Work to be completed →
Search the entries for the word "stoll". Copy each line in which it is found.

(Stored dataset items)
(** * pm.cpp: the LPM / UPM micro-benchmark driver

    A shallow embedding of [src/pm.cpp]: the two timing templates
    [time_ms] and [bench_best_ms], and [main] (argument resolution, data
    generation, warm-up, timed runs, report).

    What the translation unit takes from elsewhere is a parameter of the
    development: the numeric conversions [std::stoll] and [std::stod], the
    random engine and the normal distribution of [<random>], the two
    kernels [NNS::LPM] and [NNS::UPM] of the included header, the
    allocator behind [std::vector], and the readings of
    [std::chrono::steady_clock].  A reference implementation of the two
    conversions (module [CLocale]) and small test doubles (module
    [Doubles]) instantiate the parameters for the concrete runs. *)

From Stdlib Require Import ZArith List String Ascii Bool Lia.
From Stdlib Require Import SpecFloat PrimFloat FloatOps.
Import ListNotations.
Local Open Scope Z_scope.

(* Decimal constants such as 0.1 denote the nearest binary64 value. *)
Set Warnings "-inexact-float".

(** ** Machine integers *)

(** [std::numeric_limits<long long>::max()]. *)
Definition LLONG_MAX : Z := 9223372036854775807.
Definition LLONG_MIN : Z := -9223372036854775808.

(** A value reduced to the signed 64-bit range, as [long long] and the
    tick counts of [steady_clock] hold it. *)
Definition sint64 (z : Z) : Z := (z + 2 ^ 63) mod 2 ^ 64 - 2 ^ 63.

(** [static_cast<std::size_t>(v)] for a [long long] v on an LP64 target:
    the value modulo 2^64. *)
Definition to_size_t (v : Z) : Z := v mod 2 ^ 64.

(** [double] is IEEE 754 binary64, the kernel's primitive [float]. *)
Definition double : Type := float.

(** ** Events, worlds and the program monad *)

Inductive kernel : Type := LPM | UPM.

(** One invocation [NNS::LPM(degree, x, target)] or [NNS::UPM(...)] with
    the value it returned. *)
Record kcall : Type := KCall {
  k_which : kernel;
  k_degree : double;
  k_data : list double;
  k_target : double;
  k_result : double
}.

(** The operands of [std::cout << ...], in order of insertion. *)
Inductive out_item : Type :=
| OStr (s : string)
| OLongLong (v : Z)
| OSize (v : Z)
| ODouble (v : double)
| OSetPrecision (p : Z).

Inductive event : Type :=
| EvNow (t : Z)          (* clock_type::now() returned tick count t *)
| EvVector (n : Z)       (* a std::vector<double> of n elements was created *)
| EvCall (c : kcall)     (* a kernel was invoked *)
| EvOut (o : out_item).  (* something was inserted into std::cout *)

(** Exceptions that leave [main] uncaught. *)
Inductive exn : Type :=
| invalid_argument | out_of_range | length_error | bad_alloc.

(** The state a run threads: the readings [steady_clock] will give (the
    k-th call of [now] returns [steady k]), how many were taken, what the
    run did so far (oldest first), and the program's own memory. *)
Record world (St : Type) : Type := World {
  steady : nat -> Z;
  reads : nat;
  trace : list event;
  mem : St
}.
Arguments World {St} _ _ _ _.
Arguments steady {St} _ _.
Arguments reads {St} _.
Arguments trace {St} _.
Arguments mem {St} _.

Inductive outcome (St A : Type) : Type :=
| Returned (a : A) (w : world St)
| Threw (e : exn) (w : world St).
Arguments Returned {St A} _ _.
Arguments Threw {St A} _ _.

Definition M (St A : Type) : Type := world St -> outcome St A.

Definition ret {St A : Type} (a : A) : M St A := fun w => Returned a w.

Definition bind {St A B : Type} (c : M St A) (k : A -> M St B) : M St B :=
  fun w => match c w with
           | Returned a w' => k a w'
           | Threw e w' => Threw e w'
           end.

Definition throw {St A : Type} (e : exn) : M St A := fun w => Threw e w.

Declare Scope prog_scope.
Delimit Scope prog_scope with prog.
Notation "x <- c ;; k" := (bind c (fun x => k))
  (at level 61, c at next level, right associativity) : prog_scope.
Notation "c ;;; k" := (bind c (fun _ => k))
  (at level 61, right associativity) : prog_scope.
Local Open Scope prog_scope.

(** A computation over the program's memory that may log events; it has
    no access to the clock.  The closures handed to the timing templates,
    and the kernel calls, are of this kind. *)
Definition action (St A : Type) : Type := St -> A * list event * St.

Definition act_result {St A : Type} (a : action St A) (m : St) : A := fst (fst (a m)).
Definition act_events {St A : Type} (a : action St A) (m : St) : list event := snd (fst (a m)).
Definition act_mem {St A : Type} (a : action St A) (m : St) : St := snd (a m).

Definition lift {St A : Type} (a : action St A) : M St A :=
  fun w => Returned (act_result a (mem w))
             (World (steady w) (reads w) (trace w ++ act_events a (mem w))
                    (act_mem a (mem w))).

Definition emit {St : Type} (e : event) : M St unit :=
  fun w => Returned tt (World (steady w) (reads w) (trace w ++ [e]) (mem w)).

Definition modify {St : Type} (f : St -> St) : M St unit :=
  fun w => Returned tt (World (steady w) (reads w) (trace w) (f (mem w))).

Definition get {St : Type} : M St St := fun w => Returned (mem w) w.

(** ** The timing templates (pm.cpp lines 28-43) *)

(** [clock_type::now()]: the next reading of the steady clock. *)
Definition now {St : Type} : M St Z :=
  fun w => let t := steady w (reads w) in
           Returned t (World (steady w) (S (reads w)) (trace w ++ [EvNow t]) (mem w)).

(** Ticks of [steady_clock] per millisecond: its period is [std::nano] with
    the toolchains the build note names (GCC, Clang). *)
Definition ticks_per_ms : Z := 1000000.

(** [std::chrono::duration_cast<std::chrono::milliseconds>(d).count()]:
    integer division of the tick count, truncating toward zero. *)
Definition duration_cast_ms (d : Z) : Z := Z.quot d ticks_per_ms.

(** [t1 - t0] on time points: a signed 64-bit tick count. *)
Definition ticks_between (t0 t1 : Z) : Z := sint64 (t1 - t0).

(** [time_ms(fn)], lines 30-36. *)
Definition time_ms {St : Type} (fn : M St unit) : M St Z :=
  t0 <- now ;;
  fn ;;;
  t1 <- now ;;
  ret (duration_cast_ms (ticks_between t0 t1)).

(** The loop [for (int i = 0; i < reps; ++i) best = std::min(best, time_ms(fn))]
    with [n] iterations left. *)
Fixpoint bench_loop {St : Type} (fn : M St unit) (n : nat) (best : Z) : M St Z :=
  match n with
  | O => ret best
  | S n' => d <- time_ms fn ;; bench_loop fn n' (Z.min best d)
  end.

(** [bench_best_ms(fn, reps)], lines 38-43; [i] runs over 0 .. reps-1, so
    the body is executed [Z.to_nat reps] times (none when [reps <= 0]). *)
Definition bench_best_ms {St : Type} (fn : M St unit) (reps : Z) : M St Z :=
  bench_loop fn (Z.to_nat reps) LLONG_MAX.

(** The default argument [reps = 3]. *)
Definition default_reps : Z := 3.

(** ** What [main] takes from outside the translation unit *)

(** The result of a numeric conversion: the value, or the exception the
    conversion throws. *)
Inductive conv (A : Type) : Type :=
| Converted (a : A)
| Failed (e : exn).
Arguments Converted {A} _.
Arguments Failed {A} _.

(** The collaborators of [main].  [stoll] and [stod] are the two
    conversions of [<string>]; [mt19937_64] is the seeding constructor of
    the engine, [normal_distribution] the constructor of the distribution
    and [draw] its call operator [dist(rng)], which may advance both
    objects.  [vector_alloc n] is [None] when a vector of [n] doubles can
    be created and the exception its constructor throws otherwise.  The
    kernels come from the included header
    [include/NNS/core/partial_moments.hpp]: they take the degree, an
    immutable view of the sample and the target, and return a [double];
    [kstate] is whatever state they keep between calls. *)
Record externals : Type := Externals {
  stoll : string -> conv Z;
  stod : string -> conv double;
  engine : Type;
  mt19937_64 : Z -> engine;
  normal : Type;
  normal_distribution : double -> double -> normal;
  draw : normal -> engine -> double * normal * engine;
  vector_alloc : Z -> option exn;
  kstate : Type;
  NNS_LPM : kstate -> double -> list double -> double -> double * kstate;
  NNS_UPM : kstate -> double -> list double -> double -> double * kstate
}.

(** The variables of [main] that are written after their declaration,
    and the kernels' state. *)
Record locals (E : externals) : Type := Locals {
  guard : double;
  lpm_val : double;
  upm_val : double;
  kernels : kstate E
}.
Arguments Locals {E} _ _ _ _.
Arguments guard {E} _.
Arguments lpm_val {E} _.
Arguments upm_val {E} _.
Arguments kernels {E} _.

Definition set_guard {E} (v : double) (m : locals E) : locals E :=
  Locals v (lpm_val m) (upm_val m) (kernels m).
Definition set_lpm_val {E} (v : double) (m : locals E) : locals E :=
  Locals (guard m) v (upm_val m) (kernels m).
Definition set_upm_val {E} (v : double) (m : locals E) : locals E :=
  Locals (guard m) (lpm_val m) v (kernels m).
Definition set_kernels {E} (k : kstate E) (m : locals E) : locals E :=
  Locals (guard m) (lpm_val m) (upm_val m) k.

(** ** [main] (pm.cpp lines 45-91) *)

Definition LF : string := String (ascii_of_nat 10) EmptyString.

(** [x[i] = v]; [i] is always below the size where [main] uses it. *)
Fixpoint store (x : list double) (i : nat) (v : double) : list double :=
  match x, i with
  | [], _ => []
  | _ :: x', O => v :: x'
  | a :: x', S i' => a :: store x' i' v
  end.

(** Programs over the memory of [main]. *)
Definition prog (E : externals) (A : Type) : Type := M (locals E) A.

Section Main.
Variable E : externals.

Definition from_conv {A : Type} (c : conv A) : prog E A :=
  match c with
  | Converted a => ret a
  | Failed e => throw e
  end.

Definition argc (argv : list string) : Z := Z.of_nat (List.length argv).
Definition arg (argv : list string) (i : nat) : string := nth i argv EmptyString.

(** Lines 47-53: the defaults, overridden by the tokens that are present. *)
Definition resolve_args (argv : list string) : prog E (Z * double * double) :=
  let N := 12000000 in
  let degree := 2%float in
  let target := 0%float in
  N <- (if 1 <? argc argv
        then v <- from_conv (stoll E (arg argv 1)) ;; ret (to_size_t v)
        else ret N) ;;
  degree <- (if 2 <? argc argv then from_conv (stod E (arg argv 2)) else ret degree) ;;
  target <- (if 3 <? argc argv then from_conv (stod E (arg argv 3)) else ret target) ;;
  ret (N, degree, target).

(** The loop of line 59 with [n] iterations left, at index [i]. *)
Fixpoint fill (n i : nat) (x : list double) (dist : normal E) (rng : engine E)
  : list double :=
  match n with
  | O => x
  | S n' => let '(v, dist', rng') := draw E dist rng in
            fill n' (S i) (store x i v) dist' rng'
  end.

(** Lines 56-59 once the vector exists: [N] zeros, then one draw per
    index from the engine seeded with the fixed constant. *)
Definition sample (N : Z) : list double :=
  let x := repeat 0%float (Z.to_nat N) in
  let rng := mt19937_64 E 123456789 in
  let dist := normal_distribution E 0%float 1%float in
  fill (Z.to_nat N) 0 x dist rng.

(** Lines 56-59; the constructor of the vector throws when the
    allocation fails. *)
Definition generate (N : Z) : prog E (list double) :=
  match vector_alloc E N with
  | Some e => throw e
  | None => emit (EvVector N) ;;; ret (sample N)
  end.

(** [NNS::LPM] or [NNS::UPM]. *)
Definition kernel_fn (k : kernel)
  : kstate E -> double -> list double -> double -> double * kstate E :=
  match k with
  | LPM => NNS_LPM E
  | UPM => NNS_UPM E
  end.

(** One call of a kernel: the header function applied to the kernels'
    current state. *)
Definition call (k : kernel) (degree : double) (x : list double) (target : double)
  : action (locals E) double :=
  fun m =>
    let r := kernel_fn k (kernels m) degree x target in
    (fst r, [EvCall (KCall k degree x target (fst r))], set_kernels (snd r) m).

(** [guard += NNS::LPM(degree, x, target)] and its UPM twin, lines 63-64. *)
Definition warm_up (k : kernel) (degree : double) (x : list double) (target : double)
  : prog E unit :=
  v <- lift (call k degree x target) ;;
  modify (fun m => set_guard (guard m + v)%float m).

(** The closure [[&] { lpm_val = NNS::LPM(degree, x, target); }] of lines
    69-71, and the one of lines 74-76. *)
Definition timed_closure (k : kernel) (degree : double) (x : list double) (target : double)
  : action (locals E) unit :=
  fun m =>
    let c := call k degree x target in
    (tt, act_events c m, match k with
                         | LPM => set_lpm_val (act_result c m) (act_mem c m)
                         | UPM => set_upm_val (act_result c m) (act_mem c m)
                         end).

Definition cout (o : out_item) : prog E unit := emit (EvOut o).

Answer space →
    development: the numeric conversions [std::stoll] and [std::stod], the
(** The collaborators of [main].  [stoll] and [stod] are the two
  stoll : string -> conv Z;
        then v <- from_conv (stoll E (arg argv 1)) ;; ret (to_size_t v)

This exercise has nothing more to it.